During a press conference Monday, Rochelle Walensky, the director for the Centers for Disease Control and Prevention warned leaders against rolling back restrictions. She cited the fact that the recent nation-wide decline in cases has been stalling and that there has been community spread of the new variants — three of which have been found in Texas, saying:
“With these new statistics, I am really worried about reports that more states are rolling back the exact public health measures we have recommended to protect people from COVID-19,” she said.
“Please hear me clearly: At this level of cases, with variants spreading, we stand to completely lose the hard-earned ground we have gained. These variants are a very real threat to our people and our progress,” she continued.
“Now is not the time to relax the critical safeguards that we know can stop the spread of covid-19 in our communities, not when we are so close.”
Conditions in Texas
While cases have been declining in Texas, like most of the country, there is still a lot of data that makes Abbott’s decision especially concerning.
According to The New York Times tracker, Texas still ranks within the top ten states with the highest weekly cases per capita, reporting a weekly average of just over 7,200. Texas also has more hot-spot counties than any other state, according to Business Insider’s analysis of the Times data, which found that 10 counties have reported more than 100 cases per 100,000 residents on average over the last week.

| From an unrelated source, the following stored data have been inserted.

(* ===== verification/Scheduler.v ===== *)
(** * The scheduler: src/internal/cp/scheduler/scheduler.go

    [Provision] runs in one goroutine per spawn start and meets the node's receive loop
    ([OnStatus], [Progress]) through a heap of [pendingStart] cells.  A goroutine is a thread of
    the system below; every critical section, every ready case of its [select] and its deferred
    cleanup is one step, and the threads interleave freely.  Time is a clock that only advances. *)

From S2P Require Import Prelude Registry Router.
Inductive SpawnPhase := PHASE_STARTING | PHASE_ACTIVE | PHASE_ERROR | PHASE_OTHER.
#[export] Instance SpawnPhase_eq_dec : EqDecision SpawnPhase.
Proof. solve_decision. Defined.

Record spawnResult := mkResult { phase : SpawnPhase; detail : string }.

Definition DefaultStartStallWindow : Z := 30 * 1000000000.
Definition defaultStartBackstop : Z := 10 * 60 * 1000000000.

(** [res] and [progress] are channels with a buffer of one. *)
Record pendingStart := mkPendingStart {
  res : option spawnResult;
  gen : Z;
  progress : bool
}.
#[export] Instance eta_pendingStart : Eta pendingStart := fun r =>
  mkPendingStart (res r) (gen r) (progress r).

Record InFlightStart := mkInFlight { ifNodeID : string; ifGen : Z }.

Inductive SchedErr :=
| ResourceExhausted
| Unavailable
| FailedPrecondition (detail : string)
| Stalled
| OverBudget
| Cancelled.
(** A fresh thread that runs one method. *)
Definition spawn (tid : Z) (pa : Pump * list action) (s : System) : System := then_do tid [] pa s.

Inductive step (s : System) : System -> Prop :=
| step_perform now tid a rest :
    threads s !! tid = Some (a :: rest) -> step s (perform now tid a rest s)
| step_drop tid line rest :
    threads s !! tid = Some (DoSendLine line :: rest) -> stopped (pump s) = true ->
    step s (drop_line tid rest s)
| step_loop c s' : loop_step c s s' -> step s s'
| step_agent m t :
    threads s !! readLoop = Some [] -> timers (pump s) !! t = None ->
    (forall id x r e u, m = MResult (Some id) x r e u -> forall y, waiters (pump s) !! id <> Some (Some y)) ->
    step s (spawn readLoop (onAgent m t (pump s)) s)
| step_client now tid f :
    threads s !! tid = None ->
    step s (spawn tid (fromClient now f (pump s)) s
              <| accepted ::= (fun l => l ++ option_list (accepts f (pump s))) |>)
| step_attach tid clientID cur c :
    threads s !! tid = None -> heap (pump s) !! c = None ->
    step s (spawn tid (attachClient clientID cur c (pump s)) s <| asked ::= <[c := cur]> |>)
| step_detach clientID : step s (s <| pump ::= detachClient clientID |>)
| step_timer tid t :
    threads s !! tid = None -> step s (spawn tid (timerFires t (pump s)) s)
| step_call tid method :
    threads s !! tid = None -> step s (spawn tid (call method (pump s)) s)
| step_called id : step s (s <| pump ::= forget_waiter id |>)
| step_started tid sid modes :
    threads s !! tid = None -> step s (spawn tid (start_session sid modes (pump s)) s)
| step_acquire b : step s (s <| pump := (tryAcquireForkBarrier b (pump s)).2 |>)
| step_barrier b : step s (s <| pump ::= setForkBarrier b |>)
| step_release tid match_ :
    threads s !! tid = None -> step s (spawn tid (releaseForkBarrier match_ (pump s)) s)
| step_stop : step s (s <| pump ::= stop |>).

Inductive reachable (now : Z) : System -> Prop :=
| reach_new : reachable now (new_system now)
| reach_step s s' : reachable now s -> step s s' -> reachable now s'.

Notably, that number could be skewed because of the massive drop in the testing due to a recent storm that left millions without power and clean water. In fact, experts have warned that Texas could see more COVID cases in the fallout of the storm because people were forced to shelter together.
Abbott, however, did not focus on any of that in his announcement. Instead, he cited other metrics, noting that nearly 5.7 Texans have been vaccinated. He also pointed to declines in hospitalizations.
But both of these justifications are misleading. While it is true that Texas has vaccinated close to 6 million people, according to the CDC, less than 2 million out of 29 million state residents have received both doses needed to be considered fully inoculated.
Beyond that, the CDC’s latest vaccination report ranks Texas 48th in vaccination rates out of all 50 states. Part of that is tied to the lag the state faced because of the storm, but experts still say this just proves that the state needs to be focus on catching up and vaccinating more people instead of rolling back restrictions.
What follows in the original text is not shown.